§ Directions for this task:
Lines before the one containing "it_conn : connection;" are to be left out; reproduce that line and all the rest of the entries exactly.

:::

(** *** Changes, behind a Unix time *)

Definition parseRetryAfter (v : string) : string :=
  if str_empty v then EmptyString else match Atoi (to_bytes v) with Some _ => str_app v "s" | None => v end.

Record delta_page := { p_tickets : list Ticket.entry; EndTime : Z; Count : Z; NextPage : string; EndOfStream : bool }.
Definition d_delta : decoder delta_page := λ j,
  get ts from d_list_field "tickets" d_entry j in get e from d_int_field "end_time" j in get c from d_int_field "count" j in
  get n from d_str_field "next_page" j in get s from d_field "end_of_stream" d_bool false j in
  Some {| p_tickets := ts; EndTime := e; Count := c; NextPage := n; EndOfStream := s |}.

Definition delta_round (conn : connection) (ns : Namespace) (path : string) : Net ((list DocumentChange * Z) * option string) :=
  let@ resp := do_ conn path in
  let@ _ := if (StatusCode resp =? 429)%Z
            then ethrow (ErrRateLimited (str_app (status_text "zendesk" ": status=" resp)
                                                 (str_app " retry_after=" (parseRetryAfter (RetryAfter resp)))))
            else expect_200 "zendesk" ": delta status=" resp in
  let@ p := read_body "zendesk" "delta" d_delta resp in
  let changes := (λ t, {| ch_Kind := ChangeUpserted; ch_Ref := Ticket.ref (ns_ID ns) GoTime.Parse t |}) <$> p_tickets p in
  eret ((changes, EndTime p),
        if EndOfStream p || (Count p <? 1000)%Z || str_empty (NextPage p) then None else GoUrl.request_uri (NextPage p)).
Definition Connect (cfg : ConnectorConfig) : Net connection :=
  let@ c := or_throw (Validate cfg) in
  let conn (user : string) := {| tenantID := TenantID cfg; sourceID := SourceID cfg; token := c.1;
                 conn_baseURL := if str_empty baseURL then c.2 else baseURL; userID := user |} in
  let@ resp := do_ (conn EmptyString) "/api/v4/users/me" in
  let@ _ := expect "mattermost" ": status=" ": /users/me status=" resp in
  let@ me := read_body "mattermost" "me" (d_str_field "id") resp in
  eret (conn me).

Definition d_channel : decoder Namespace := λ j,
  get i from d_str_field "id" j in get n from d_str_field "name" j in get d from d_str_field "display_name" j in
  get t from d_str_field "type" j in get m from d_str_field "team_id" j in
  Some {| ns_ID := i; ns_Name := d; Kind := "channel";
          ns_Metadata := {[ "team_id"%string := m; "channel_type"%string := t; "channel_name"%string := n ]} |}.
Definition ListNamespaces (conn : connection) : Net (list Namespace) :=
  let@ resp := do_ conn (str_app "/api/v4/users/" (str_app (userID conn) "/channels")) in
  let@ _ := expect "mattermost" ": status=" ": channels list status=" resp in
  read_body "mattermost" "channels" (d_list d_channel) resp.

(** *** Posts of a channel *)

Record postIterator := { it_conn : connection; it_ns : Namespace; it_opts : ListOpts; cursor : Z }.

Definition posts_path (ns : Namespace) (values : gmap string string) : string :=
  str_app "/api/v4/channels/" (str_app (ns_ID ns) (str_app "/posts?" (Encode values))).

:::

§ Reply to the exercise:
Record postIterator := { it_conn : connection; it_ns : Namespace; it_opts : ListOpts; cursor : Z }.

Definition posts_path (ns : Namespace) (values : gmap string string) : string :=
  str_app "/api/v4/channels/" (str_app (ns_ID ns) (str_app "/posts?" (Encode values))).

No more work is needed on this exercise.